**Activity**. The entries below contain a stretch that opens with the line containing "(at level 61, r" and closes with the line containing "(** No slot"; set down that stretch exactly, both ends included, and nothing else.

START Input data

(* ===== verification/Timeline.v ===== *)
(** * Scene5Timeline: the milestone accordion

    State: [expandedMilestone], a milestone index or [null] (lines 22-24).
    Both the icon circle (lines 160-162) and the content card (lines
    174-176) of milestone [i] run [setExpandedMilestone(expandedMilestone
    === i ? null : i)].  The render (lines 136-260) lists the milestones in
    order; milestone [i] shows its photo grid when it is the expanded one
    and has a [photos] array, and a "Tap to collapse" / "Tap to see
    photos" hint whenever it has one.  The "Continue ->" button (lines
    74-90) calls [onComplete] on every click. *)

From Stdlib Require Import List String Arith Lia.
From S2P Require Import Prelude Data.
Import ListNotations.
Open Scope string_scope.

Definition timeline := option nat.

Definition timeline_init : timeline := None.

(** [expandedMilestone === i ? null : i] *)
Definition toggle (i : nat) (expandedMilestone : timeline) : timeline :=
  match expandedMilestone with
  | Some j => if Nat.eqb j i then None else Some i
  | None => Some i
  end.

(** What the render shows of milestone [i]. *)
Record milestone_view := MView {
  mv_index : nat;
  mv_title : string;
  mv_date : string;
  mv_description : string;
  mv_grid : option (list string);   (* the expanded photo grid, when rendered *)
  mv_hint : option string           (* the tap hint, when rendered *)
}.

Definition is_expanded (e : timeline) (i : nat) : bool :=
  match e with Some j => Nat.eqb j i | None => false end.

Definition milestone_card (e : timeline) (i : nat) (m : milestone) : milestone_view :=
  MView i (title m) (m_date m) (description m)
    (if is_expanded e i then m_photos m else None)
    (match m_photos m with
     | Some _ => Some (if is_expanded e i then "Tap to collapse" else "Tap to see photos")
     | None => None
     end).

(** [initialMilestones.map((milestone, i) => ...)] *)
Definition timeline_view (ms : list milestone) (e : timeline) : list milestone_view :=
  map (fun '(i, m) => milestone_card e i m) (combine (seq 0 (List.length ms)) ms).

(** The scene's events: a click on milestone [i] (icon or card), or on
    "Continue ->"; the boolean says whether [onComplete] was called. *)
Inductive timeline_event := TClick (i : nat) | TContinue.

Definition timeline_step (e : timeline_event) (st : timeline) : timeline * bool :=
  match e with
  | TClick i => (toggle i st, false)
  | TContinue => (st, true)
  end.

(** ** Theorems *)

Lemma timeline_view_from (ms : list milestone) e k :
  map mv_index (map (fun '(i, m) => milestone_card e i m) (combine (seq k (List.length ms)) ms))
    = seq k (List.length ms) /\
  forall i, k <= i < k + List.length ms ->
    nth_error (map (fun '(i, m) => milestone_card e i m) (combine (seq k (List.length ms)) ms)) (i - k)
    = option_map (milestone_card e i) (nth_error ms (i - k)).
Proof.
  revert k; induction ms as [|m ms IH]; intros k; simpl; [split; [reflexivity|intros; lia]|].
  destruct (IH (S k)) as [H1 H2]. split; [f_equal; exact H1|].
  intros i Hi. destruct (Nat.eq_dec i k) as [->|Hne]; [rewrite Nat.sub_diag; reflexivity|].
  replace (i - k) with (S (i - S k)) by lia. simpl. apply H2. lia.
Qed.

Lemma nth_error_timeline_view ms e i :
  i < List.length ms ->
  nth_error (timeline_view ms e) i = option_map (milestone_card e i) (nth_error ms i).
Proof.
  intros Hi. pose proof (proj2 (timeline_view_from ms e 0) i ltac:(lia)) as H.
  rewrite Nat.sub_0_r in H. exact H.
Qed.

Lemma is_expanded_spec e i : is_expanded e i = true <-> e = Some i.
Proof.
  destruct e as [j|]; simpl; [rewrite Nat.eqb_eq; split; congruence|split; discriminate].
Qed.

Lemma expanded_views_le1 (l : list nat) e :
  List.NoDup l -> List.length (List.filter (is_expanded e) l) <= 1.
Proof.
  induction 1 as [|i l Hn Hnd IH]; simpl; [lia|].
  destruct (is_expanded e i) eqn:Ei; simpl; [|exact IH].
  apply is_expanded_spec in Ei as ->.
  assert (Hnil : List.filter (is_expanded (Some i)) l = []); [|rewrite Hnil; simpl; lia].
  apply filter_nil_of_false. intros j Hj. destruct (is_expanded (Some i) j) eqn:Ej; [|reflexivity].
  apply is_expanded_spec in Ej. injection Ej as ->. contradiction.
Qed.

Definition has_grid (v : milestone_view) : bool :=
  match mv_grid v with Some _ => true | None => false end.

Lemma grid_count_from (ms : list milestone) e k :
  List.length (List.filter has_grid
    (map (fun '(i, m) => milestone_card e i m) (combine (seq k (List.length ms)) ms)))
  <= List.length (List.filter (is_expanded e) (seq k (List.length ms))).
Proof.
  revert k; induction ms as [|m ms IH]; intros k; simpl; [lia|].
  specialize (IH (S k)). unfold has_grid at 1, milestone_card at 1; cbn [mv_grid].
  destruct (is_expanded e k); [destruct (m_photos m)|]; simpl; lia.
Qed.

(** C24. The timeline is an accordion: at most one milestone shows its
    photo grid, and milestone [i] shows it exactly when it is the expanded
    one and has photos; its hint reads "Tap to collapse" exactly then. *)
Theorem timeline_accordion ms e :
  List.length (List.filter has_grid (timeline_view ms e)) <= 1 /\
  forall i m, nth_error ms i = Some m ->
    exists v, nth_error (timeline_view ms e) i = Some v /\ mv_index v = i /\
      (mv_grid v <> None <-> e = Some i /\ m_photos m <> None) /\
      (mv_hint v = Some "Tap to collapse" <-> e = Some i /\ m_photos m <> None).
Proof.
  split.
  - eapply Nat.le_trans; [apply grid_count_from|]. apply expanded_views_le1, seq_NoDup.
  - intros i m Hm. assert (Hi : i < List.length ms) by (apply nth_error_Some; congruence).
    rewrite nth_error_timeline_view, Hm by exact Hi. eexists. split; [reflexivity|].
    unfold milestone_card; cbn [mv_index mv_grid mv_hint]. split; [reflexivity|].
    rewrite <- is_expanded_spec.
    destruct (is_expanded e i), (m_photos m); split; split; intros H;
      try discriminate; try (destruct H; congruence); auto.
Qed.

(** A click on milestone [i] collapses it when it is the expanded
    one and otherwise expands it, collapsing any other: the toggle is
    undone by a second click exactly when no other milestone was
    expanded before the first. *)
Theorem toggle_spec i e :
  (toggle i e = None <-> e = Some i) /\
  (forall j, toggle i e = Some j <-> j = i /\ e <> Some i) /\
  (toggle i (toggle i e) = e <-> e = None \/ e = Some i).
Proof.
  destruct e as [k|]; cbn [toggle]; [destruct (Nat.eqb_spec k i) as [->|Hne]|];
    cbn [toggle]; rewrite ?Nat.eqb_refl; firstorder congruence.
Qed.

Lemma timeline_accordion_witness :
  exists v, nth_error (timeline_view milestones (Some 0)) 0 = Some v /\
    (mv_grid v <> None <-> Some 0 = Some 0 /\ m_photos (Milestone Heart "💍 Engagement Day" "December 4, 2024"
    "The day we promised forever to each other. A moment that changed our lives."
    (Some ["/src/asset/twelve.jpeg"; "/src/asset/fifteen.jpeg"])) <> None).
Proof.
  destruct (proj2 (timeline_accordion milestones (Some 0)) 0 _ eq_refl) as (v & Hv & _ & Hg & _).
  exists v. split; [exact Hv|exact Hg].
Defined.
(** * SpartaCustomResource: the Lambda function and the custom resource of main.go

    A shallow embedding of [src/main.go].  The three lifecycle methods of
    [SpartaHelloWorldResource], the provider factory registered by [init] and
    the [helloWorld] Lambda function are written as programs of a small
    store-passing monad: a heap of addressable cells (Go pointers), the lines
    handed to loggers and to standard output, and the package-level provider
    table of go-cloudformation.

    What main.go calls but does not define is modelled from the public
    behaviour of the libraries it imports:
    - [encoding/json]: [json.Unmarshal] into a pointer to a struct;
    - go-cloudformation ([gocf]): the struct [CloudFormationCustomResource],
      [StringExpr] with its [UnmarshalJSON], the provider table and
      [NewResourceByType];
    - logrus and [fmt]: the logging calls, recorded as emitted lines.
    Where these libraries differ from one release to the next (the intrinsic
    functions go-cloudformation knows, the resource types it answers itself,
    how [encoding/json] reports the error of an [Unmarshaler] and the path
    of a promoted field), the behaviour is a parameter, [Libraries].  The
    providers that imported packages register before main's [init] are
    whatever the provider table holds when [init] runs.
    Loggers, sessions and events handed to the code are taken to be non-nil,
    as the hosting framework supplies them. *)

From Stdlib Require Import ZArith Ascii String.
From stdpp Require Import base option list strings gmap.

Local Open Scope string_scope.
Local Set Warnings "-register-all".

(** ** JSON documents and [json.RawMessage] *)

(** A JSON value.  Object members are kept in document order, duplicates
    included, because the decoder visits them one after the other. *)
Inductive JSON : Type :=
| JNull
| JBool (b : bool)
| JNumber (literal : string)
| JString (s : string)
| JArray (elements : list JSON)
| JObject (members : list (string * JSON)).

(** [json.RawMessage] is a byte slice.  The model keeps what the scanner of
    [encoding/json] makes of those bytes: the syntax error that [checkValid]
    reports, or the document they spell. *)
Inductive RawMessage : Type :=
| Malformed (msg : string) (offset : Z)
| Document (v : JSON).

(** The word [encoding/json] uses for the kind of a value in its errors. *)
Definition valueKind (v : JSON) : string :=
  match v with
  | JNull => "null"
  | JBool _ => "bool"
  | JNumber _ => "number"
  | JString _ => "string"
  | JArray _ => "array"
  | JObject _ => "object"
  end.
(** * codeplug: normalization-and-projection pipeline

    A shallow embedding of the scripts that turn repeater, park and summit
    lists into Icom ID-52PLUS import files, and the properties of its
    design document checked against them.

    Conventions of the embedding.
    - A Python [str] is a list of Unicode code points ([PyStr.str]); slicing
      and [len] count code points, as in Python.
    - A Python [float] is an IEEE 754 binary64 value: Rocq's primitive
      [float], whose operations the standard library specifies on
      [spec_float].  The grid geocoder is the exception: its sums of a few
      multiples of 1/240 degree end in [round(x, 6)], and are computed in
      exact rationals.
    - A [csv.DictReader] row is a finite map from column names to cells.
    - [float(...)], [str.lower] and [unicodedata.normalize] belong to the
      Python runtime; they enter as section variables, with small concrete
      instances used to run the model on examples. *)

From Stdlib Require Import ZArith NArith QArith Qround Lqa Lia List String Ascii Bool.
From Stdlib Require Import Floats.
From Stdlib Require Uint63.
From Stdlib Require Import Sorting.Permutation Sorting.Sorted DecimalString.
From stdpp Require Import base option list gmap strings.

Set Warnings "-inexact-float".

(** ** Python strings *)

Module PyStr.

Definition char := N.
Definition str := list N.

(** An ASCII literal as a Python string. *)
Fixpoint lit (s : string) : str :=
  match s with
  | EmptyString => []
  | String a s' => N_of_ascii a :: lit s'
  end.

Definition is_ascii (s : str) : Prop := Forall (fun c => (c < 128)%N) s.

(** [ord(c) - ord('A')] and friends are integer arithmetic on code points. *)
Definition ord (c : char) : Z := Z.of_N c.

(** [s[i]]: [None] stands for [IndexError]. *)
Definition index (s : str) (i : nat) : option char := s !! i.

(** [str.isspace] on one code point (Unicode White_Space plus the four
    information separators, as CPython has it). *)
Definition isspace (c : char) : bool :=
  ((9 <=? c) && (c <=? 13) || (28 <=? c) && (c <=? 32) || (c =? 133) || (c =? 160)
   || (c =? 5760) || (8192 <=? c) && (c <=? 8202) || (c =? 8232) || (c =? 8233)
   || (c =? 8239) || (c =? 8287) || (c =? 12288))%N.

Fixpoint lstrip (s : str) : str :=
  match s with
  | [] => []
  | c :: s' => if isspace c then lstrip s' else s
  end.

Definition rstrip (s : str) : str := rev (lstrip (rev s)).

(** [s.strip()] *)
Definition strip (s : str) : str := rstrip (lstrip s).

Fixpoint starts_with (key s : str) : bool :=
  match key, s with
  | [], _ => true
  | _ :: _, [] => false
  | k :: key', c :: s' => (k =? c)%N && starts_with key' s'
  end.

(** Left-to-right scan of [s.replace(key, rep)] for a non-empty [key];
    [skip] counts the code points of a match that are still to be
    consumed. *)
Fixpoint replace_from (key rep : str) (skip : nat) (s : str) : str :=
  match s with
  | [] => []
  | c :: s' =>
      match skip with
      | S k => replace_from key rep k s'
      | O => if starts_with key s
             then rep ++ replace_from key rep (length key - 1) s'
             else c :: replace_from key rep 0 s'
      end
  end.

(** [s.replace(key, rep)]; an empty [key] matches between all code points. *)
Definition replace (key rep s : str) : str :=
  match key with
  | [] => rep ++ flat_map (fun c => c :: rep) s
  | _ :: _ => replace_from key rep 0 s
  end.
(** [re.match] of a fixed-width pattern: the matched prefix. *)
Fixpoint fixed (pat : list atom) (s : text) : option text :=
  match pat, s with
  | [], _ => Some []
  | a :: pat', c :: s' =>
      if match a with D => is_digit c | L l => (l =? c)%char end
      then option_map (cons c) (fixed pat' s')
      else None
  | _ :: _, [] => None
  end.

(** [re.match(r'(\d{2}-\d{2}-\d{2} \d{2}:\d{2}:\d{2})', line)]: group 1. *)
Definition timestamp_match (line : text) : option text :=
  fixed [D; D; L "-"; D; D; L "-"; D; D; L " ";
         D; D; L ":"; D; D; L ":"; D; D] line.

(** [re.match(head + r'\s+([\d.]+)\s+' + tail, line)]: group 1.  The three
    classes [\s], [[\d.]] and the first character of [tail] are disjoint, so
    each [+] can only stop where its longest run stops. *)
Definition numeric_match (head tail : string) (line : text) : option text :=
  match literal (list_ascii_of_string head) line with
  | None => None
  | Some r1 =>
      match span is_space r1 with
      | ([], _) => None
      | (_, r2) =>
          match span is_numeric r2 with
          | ([], _) => None
          | (num, r3) =>
              match span is_space r3 with
              | ([], _) => None
              | (_, r4) =>
                  match literal (list_ascii_of_string tail) r4 with
                  | Some _ => Some num
                  | None => None
                  end
              end
          end
      end
  end.

(** [re.match(r'Flow\s+([\d.]+)\s+l/s', line)] *)
Definition flow_match : text -> option text := numeric_match "Flow" "l/s".

(** [re.match(r'Vel:\s+([\d.]+)\s+m/s', line)] *)
Definition vel_match : text -> option text := numeric_match "Vel:" "m/s".

(** *** Exceptions *)

Inductive exn := ValueError (msg : string).

Inductive result (A : Type) := Ok (a : A) | Raise (e : exn).
Arguments Ok {A} a.
Arguments Raise {A} e.

Definition bind {A B : Type} (r : result A) (k : A -> result B) : result B :=
  match r with
  | Ok a => k a
  | Raise e => Raise e
  end.

Notation "x <- r ;; k" := (bind r (fun x => k))
  (at level 61, r at next level, right associativity).

(** *** [float(text)] on the texts the patterns capture *)

Local Open Scope Z_scope.

Definition digit_val (c : ascii) : Z := Z.of_nat (nat_of_ascii c) - 48.

Definition digits_val (ds : text) : Z :=
  fold_left (fun acc c => 10 * acc + digit_val c) ds 0.

(** [n / d] rounded to an integer, ties to even. *)
Definition round_half_even (n d : Z) : Z :=
  let q := n / d in
  match 2 * (n mod d) ?= d with
  | Lt => q
  | Gt => q + 1
  | Eq => if Z.even q then q else q + 1
  end.

(** The fraction [(n / d) / 2^e]. *)
Definition scaled (n d e : Z) : Z * Z :=
  if 0 <=? e then (n, d * 2 ^ e) else (n * 2 ^ (- e), d).

(** The binary64 value nearest to [n / d] ([n >= 0], [d > 0]), ties to even:
    the conversion [float] makes of a decimal text. *)
Definition binary64_of_ratio (n d : Z) : float :=
  if n =? 0 then 0%float
  else
    let e0 := Z.log2 n - Z.log2 d in
    let '(a, b) := scaled n d e0 in
    let e := if a <? b then e0 - 1 else e0 in
    let q := Z.max (e - 52) (-1074) in
    let '(a', b') := scaled n d q in
    Z.ldexp (Py.float_of_int (round_half_even a' b')) q.
(** No slot is lost without idle timeout.  From a new pool with
    [idleTimeout <= 0], when every [Put] and [Remove] gives back a
    connection that is out, the live count is exactly the number of idle
    connections plus the number of connections out; and no more than
    [maxSize] connections are out at any time. *)
Theorem live_count_is_idle_plus_handed_out
    dial close maxSize rt wt it (w0 : world E) ls out p w :
  steps (ConnPool.newConnPool dial close maxSize rt wt it, w0) ls (p, w) ->
  it <= 0 ->
  checked_out [] ls = Some out ->
  Z.of_nat (length ls) <= GoInt.max_int ->
  ConnPool.Len p + Z.of_nat (length out) = ConnPool.size p
  /\ (0 <= maxSize <= GoInt.max_int -> Z.of_nat (length out) <= maxSize).
Proof.
  intros Hsteps Hit Hout Hn.
  destruct (steps_Exact ls (ConnPool.newConnPool dial close maxSize rt wt it, w0)
              (p, w) [] out 0 Hit Hsteps) as (_ & Hlen & _); [|done|lia|].
  { split; [apply Sound_fresh|]. unfold ConnPool.Len, GoList.Len. cbn. lia. }
  cbn [fst] in Hlen. split; [done|]. intros Hmax.
  destruct (steps_bound ls (ConnPool.newConnPool dial close maxSize rt wt it, w0)
              (p, w) 0 Hit (proj2 Hmax) Hsteps) as (_ & _ & Hhi).
  - split; [apply Sound_fresh|]. cbn. lia.
  - lia.
  - destruct (steps_config ls _ _ (Sound_fresh dial close maxSize rt wt it w0) Hsteps)
      as [Hsame _].
    cbn [fst ConnPool.newConnPool ConnPool.maxSize] in *.
    unfold ConnPool.Len, GoList.Len in *. lia.
Qed.

End AccountingFacts.

Section SafetyFacts.
Context {E : Type}.
Implicit Types (p : ConnPool.connPool E) (w : world E) (c : Conn.conn E).
Implicit Types (cs : list (Conn.conn E)).

Lemma live_objects w (cns : list (option ptr)) :
  Forall (fun cn => is_Some (points_to w cn)) cns ->
  exists cs, Forall2 (fun cn c => points_to w cn = Some c) cns cs.
Proof.
  induction 1 as [|cn cns [c Hc] _ [cs IH]]; [by exists []|].
  exists (c :: cs). by constructor.
Qed.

END Input data

**Answer to the exercise**.
  (at level 61, r at next level, right associativity).

(** *** [float(text)] on the texts the patterns capture *)

Local Open Scope Z_scope.

Definition digit_val (c : ascii) : Z := Z.of_nat (nat_of_ascii c) - 48.

Definition digits_val (ds : text) : Z :=
  fold_left (fun acc c => 10 * acc + digit_val c) ds 0.

(** [n / d] rounded to an integer, ties to even. *)
Definition round_half_even (n d : Z) : Z :=
  let q := n / d in
  match 2 * (n mod d) ?= d with
  | Lt => q
  | Gt => q + 1
  | Eq => if Z.even q then q else q + 1
  end.

(** The fraction [(n / d) / 2^e]. *)
Definition scaled (n d e : Z) : Z * Z :=
  if 0 <=? e then (n, d * 2 ^ e) else (n * 2 ^ (- e), d).

(** The binary64 value nearest to [n / d] ([n >= 0], [d > 0]), ties to even:
    the conversion [float] makes of a decimal text. *)
Definition binary64_of_ratio (n d : Z) : float :=
  if n =? 0 then 0%float
  else
    let e0 := Z.log2 n - Z.log2 d in
    let '(a, b) := scaled n d e0 in
    let e := if a <? b then e0 - 1 else e0 in
    let q := Z.max (e - 52) (-1074) in
    let '(a', b') := scaled n d q in
    Z.ldexp (Py.float_of_int (round_half_even a' b')) q.
(** No slot is lost without idle timeout.  From a new pool with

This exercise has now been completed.